The higher proportion of injuries observed here for men compared to women is in line with those of some studies  but contrasts sharply with others . Although the role of certain risk factors like gender and age have always shown contradictory findings, a closer look at specific injury causes in this study show variations in how these factors play out. Findings are discussed below, only injury causes with significant findings are discussed.
Loss of Control
Male’s proneness to injuries due to loss of control found in this study is in contrast to a similar study conducted in another county in Sweden in which no gender difference was observed for injuries due to loss of control injuries seen in primary care . The authors of the aforementioned study did however find that males in technical industries having minimal supervision were more prone to loss of control of mobile objects. Commonly cited reasons to explain high risk of loss of control among males is overconfidence, over estimation of own abilities and high job satisfaction especially in sectors requiring machine operation . The increased risk of loss of control among younger workers has been ascribed to high risk taking and lack of physical and cognitive maturity . Individual factors notwithstanding, some researchers argue that factors related to the job and workplace may be more responsible for higher rates of injuries among younger workers than individual factors. For example, studies show that young people are often employed with minimal training in high risk jobs requiring manual and unskilled labor . Findings from this study is in contrast to that of Laberge et al.  who found no association between age and work injuries. Other groups at increased risk of loss of control were workers employed on temporary basis and those in the manufacturing sector.
Fall of Persons
The high proportion of falls observed here for females than men is line with a previous Swedish study by Kemmlert et al. . A possible explanation may lie in women’s predisposition to bone mass degeneration , physical inactivity and non-optimal physical and mental health . Population based intervention to reduce falls among women may have to take each individual participant’s unique health status and health needs into consideration to ensure success . However, the overrepresentation of women in certain sectors (discussed below) may in part explain this finding. Age-related changes including reduced cognitive ability and balance [28, 31] may explain increased risk for fall among older workers. A healthier aging population and ongoing positive changes for the elderly in the labor market (e.g. less age discrimination) may mean a commiserate increase in fall injuries among older workers. Positive developments in the labor market should therefore be equally matched by ensuring safer work places for older workers.Contrary to some national statistics  but in line with another finding , fall injuries were higher in the healthcare sector than for other sectors in the county of Gävleborg. The nature of tasks within the healthcare sector e.g. patient and load handling, haste, physical exertion and violence from patients [17, 28-30] may explain the comparably higher risk for fall than in other sectors. In addition, the domination of the sector by female gender already known to be more predisposed to fall , may be a contributing factor. Fall injuries generally have poor prognosis and high mortality/fatality , therefore current prevention efforts such as safe patient-handling and mechanical lifts, should be backed up with appropriate injury surveillance system and evaluation methods .

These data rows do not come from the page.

(** * iro-game: the session engine of the party games, embedded and verified

    The development follows the TypeScript sources: the services
    ([gameService], [werewolfService], [roomService]) and the handlers of
    the four game components.  Part I holds the embedding, Part II the
    theorems. *)

From Stdlib Require Import ZArith NArith.
From stdpp Require Import base strings list gmap sorting.

Local Open Scope Z_scope.

(** * Part I: the embedding *)

(** ** JavaScript values the handlers compute with *)

Module Js.

(** Free text (answers, guesses, topics) is a sequence of UTF-16 code units. *)
Definition jsstring := list N.

(** An ASCII literal as such a sequence. *)
Definition of_string (s : string) : jsstring :=
  Ascii.N_of_ascii <$> String.list_ascii_of_string s.

(** The code units [String.prototype.trim] strips: WhiteSpace and
    LineTerminator of ECMAScript. *)
Definition isWhiteSpace (c : N) : bool :=
  existsb (N.eqb c)
    [9; 10; 11; 12; 13; 32; 160; 5760; 8192; 8193; 8194; 8195; 8196; 8197;
     8198; 8199; 8200; 8201; 8202; 8232; 8233; 8239; 8287; 12288; 65279]%N.

Fixpoint trimStart (s : jsstring) : jsstring :=
  match s with
  | [] => []
  | c :: s' => if isWhiteSpace c then trimStart s' else s
  end.

Definition trimEnd (s : jsstring) : jsstring := rev (trimStart (rev s)).

Definition trim (s : jsstring) : jsstring := trimEnd (trimStart s).

(** [!s] on a string: true exactly on the empty string. *)
Definition falsy (s : jsstring) : bool :=
  match s with [] => true | _ => false end.

Section Collections.
Context {A : Type} `{EqDecision A}.

(** [new Set(l)]: insertion order, the first occurrence of a value stays. *)
Definition Set_add (s : list A) (x : A) : list A :=
  if decide (x ∈ s) then s else s ++ [x].

Definition new_Set (l : list A) : list A := fold_left Set_add l [].

(** [l.indexOf(x)]: the first index holding [x], or [-1]. *)
Fixpoint indexOf (l : list A) (x : A) : Z :=
  match l with
  | [] => -1
  | y :: l' =>
      if decide (y = x) then 0
      else let r := indexOf l' x in if r <? 0 then -1 else 1 + r
  end.
(** * A shallow embedding of the Fibonacci script and of the local storage
      service ([fib.py], [services/storage/local.py])

    The storage service is a thin layer over [pathlib] and the operating
    system, so the embedding has three layers:

    - [PurePath]: the lexical part of [pathlib] on POSIX (parsing a string
      into an anchor and components, the [/] operator, [str], [name],
      [parent]);
    - [Disk]: a directory tree, kept as a finite map from absolute,
      normalised locations to nodes, with the kernel's path resolution and
      the [pathlib] calls the service uses ([exists], [is_dir], [is_file],
      [mkdir(parents=True, exist_ok=True)], [write_bytes], [read_bytes],
      [iterdir], [unlink]);
    - [LocalStorage]: the methods of [LocalStorageService], in a state and
      exception monad over the disk and a trace of log records and file
      operations.

    Scope of the model: one caller at a time ([await asyncio.to_thread(f, x)]
    is the call [f x]); no symbolic links, no permissions or quotas. A name
    has at most [NAME_MAX] bytes and a path fewer than [PATH_MAX], as on
    Linux: the system refuses a longer one with [ENAMETOOLONG], which
    [exists], [is_dir] and [is_file] of [pathlib] raise as [OSError] instead
    of answering [False]. A [mkdir] that fails keeps the parents it has
    created; [unlink] on a directory fails as it does on Linux. *)

From stdpp Require Import gmap strings list fin_maps pretty.
From Stdlib Require Import ZArith Lia.
From Stdlib.Strings Require Import Byte Ascii.

Open Scope string_scope.
Open Scope list_scope.

(** ** fib.py *)

Module Fib.

Open Scope Z_scope.

(** The body of [for _ in range(n)], run [k] times on the loop state
    [(result, a, b)]. *)
Fixpoint loop (k : nat) (result : list Z) (a b : Z) : list Z :=
  match k with
  | O => result
  | S k' =>
      let result := result ++ [a] in
      let next_num := a + b in
      loop k' result b next_num
  end.
Lemma Qlog2_floor_spec (q : Q) :
  0 < q -> 2 ^ Qlog2_floor q <= q /\ q < 2 ^ (Qlog2_floor q + 1).
Proof.
  destruct q as [p d]. intros Hq.
  assert (Hp : (0 < p)%Z) by (unfold Qlt in Hq; simpl in Hq; lia).
  destruct (Qlog2_bracket p d Hp) as [Hlo Hhi].
  unfold Qlog2_floor; cbn [Qnum Qden].
  destruct (Qle_bool _ _) eqn:E.
  - apply Qle_bool_iff in E. split; assumption.
  - split; [assumption|]. rewrite Z.sub_add.
    apply Qnot_le_lt. rewrite <- Qle_bool_iff, E. discriminate.
Qed.

Lemma Qlog2_floor_unique (q : Q) (j : Z) :
  2 ^ j <= q -> q < 2 ^ (j + 1) -> Qlog2_floor q = j.
Proof.
  intros Hlo Hhi.
  assert (Hq : 0 < q) by (apply Qlt_le_trans with (2 ^ j); [apply Qpow2_pos | exact Hlo]).
  destruct (Qlog2_floor_spec q Hq) as [Hl Hh].
  destruct (Z.lt_trichotomy (Qlog2_floor q) j) as [Hlt|[Heq|Hgt]]; [exfalso| exact Heq | exfalso].
  - pose proof (Qpow2_le_mono (Qlog2_floor q + 1) j ltac:(lia)). lra.
  - pose proof (Qpow2_le_mono (j + 1) (Qlog2_floor q) ltac:(lia)). lra.
Qed.

Lemma Qlog2_floor_ge_iff (q : Q) (j : Z) :
  0 < q -> (j <= Qlog2_floor q)%Z <-> 2 ^ j <= q.
Proof.
  intros Hq. destruct (Qlog2_floor_spec q Hq) as [Hl Hh]. split; intros H.
  - apply Qle_trans with (2 ^ Qlog2_floor q); [apply Qpow2_le_mono|]; assumption.
  - destruct (Z.le_gt_cases j (Qlog2_floor q)) as [|Hgt]; [assumption|].
    pose proof (Qpow2_le_mono (Qlog2_floor q + 1) j ltac:(lia)). lra.
Qed.

Lemma Qlog2_floor_lt_iff (q : Q) (j : Z) :
  0 < q -> (Qlog2_floor q < j)%Z <-> q < 2 ^ j.
Proof.
  intros Hq. pose proof (Qlog2_floor_ge_iff q j Hq). split; intros H'.
  - apply Qnot_le_lt. rewrite <- H. lia.
  - destruct (Z.lt_ge_cases (Qlog2_floor q) j) as [|Hge]; [assumption|].
    apply H in Hge. lra.
Qed.

Lemma Qlog2_floor_mono (q q' : Q) :
  0 < q -> q <= q' -> (Qlog2_floor q <= Qlog2_floor q')%Z.
Proof.
  intros Hq Hle. apply Qlog2_floor_ge_iff; [lra|].
  apply Qle_trans with q; [apply Qlog2_floor_spec|]; assumption.
Qed.

(** Below a power of two [2^-k] the reciprocal is above [2^k]. *)
Lemma Qlog2_floor_inv_ge (q : Q) (k : Z) :
  0 < q -> q < 2 ^ (- k) -> (k <= Qlog2_floor (/ q))%Z.
Proof.
  intros Hq Hlt. apply Qlog2_floor_ge_iff; [apply Qinv_lt_0_compat; exact Hq|].
  apply Qlt_le_weak. rewrite <- (Qinv_involutive (2 ^ k)).
  apply (Qinv_lt_contravar q (/ 2 ^ k) Hq); [apply Qinv_lt_0_compat, Qpow2_pos |].
  rewrite <- Qpower_opp. exact Hlt.
Qed.

(** Above a power of two [2^-k] the reciprocal is below [2^k]. *)
Lemma Qlog2_floor_inv_lt (q : Q) (k : Z) :
  0 < q -> 2 ^ (- k) < q -> (Qlog2_floor (/ q) < k)%Z.
Proof.
  intros Hq Hlt. apply Qlog2_floor_lt_iff; [apply Qinv_lt_0_compat; exact Hq|].
  rewrite <- (Qinv_involutive (2 ^ k)).
  apply (Qinv_lt_contravar (/ 2 ^ k) q); [apply Qinv_lt_0_compat, Qpow2_pos | exact Hq |].
  rewrite <- Qpower_opp. exact Hlt.
Qed.

(** Division by a positive constant, in the form [lra] understands. *)
Lemma Qdiv_pos_const (x : Q) (p : positive) : x / (Zpos p # 1) == (1 # p) * x.
Proof. unfold Qdiv. rewrite Qmult_comm. reflexivity. Qed.

(** [lra] after turning divisions by constants into products. *)
Ltac qlra := repeat rewrite Qdiv_pos_const in *; lra.

(** The binary logarithm of a positive value does not depend on its
    representation. *)
Lemma Qlog2_floor_compat (q q' : Q) : 0 < q -> q == q' -> Qlog2_floor q = Qlog2_floor q'.
Proof.
  intros Hq Heq. destruct (Qlog2_floor_spec q Hq) as [Hl Hh].
  symmetry. apply Qlog2_floor_unique; rewrite <- Heq; assumption.
Qed.

Create HintDb flute.
#[export] Hint Resolve Qpow2_pos Qpow2_le_mono Qpow2_lt_mono : flute.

Injuries due to overexertion have consistently remained the second and third leading cause of injury among women and men respectively [33-34]. Occupational sector and the injured worker’s country of birth were significantly associated with overexertion (i.e. injuries due to lifting, carrying load or other physically strenuous movements including slips). When contrasted with other sectors, workers in the healthcare sector were more at risk for injuries due to overexertion. Although comparative data on the risk of injuries due to overexertion or strenuous movement within different sectors is scarce, studies show high prevalence of negative health outcomes commonly associated with exertion among healthcare staff . Fall as a possible outcome of overexertion has been investigated in some literature and findings suggest that the mechanism of fall in situations of overexertion may be related to abnormal gait pattern, increased heel slip distance after heel contact [36-37] and situations like trying to catch a falling patient . The relationship between over exertion and fall is further proven by available evidence that effective programs to reduce injuries due to overexertion contribute significantly to reducing injuries due to fall .The increased risk for overexertion among foreign born workers may be indication that there is an area of unmet need. Further investigations not just for the purpose of understanding the mechanisms behind the differences, but also for designing effective workplace health promotion to address this problem, is needed. The finding may be of particular interest in sectors where job tasks include lifting and carrying of objects or persons. This is particularly relevant considering the increase in foreign born persons and females entering the healthcare labor market.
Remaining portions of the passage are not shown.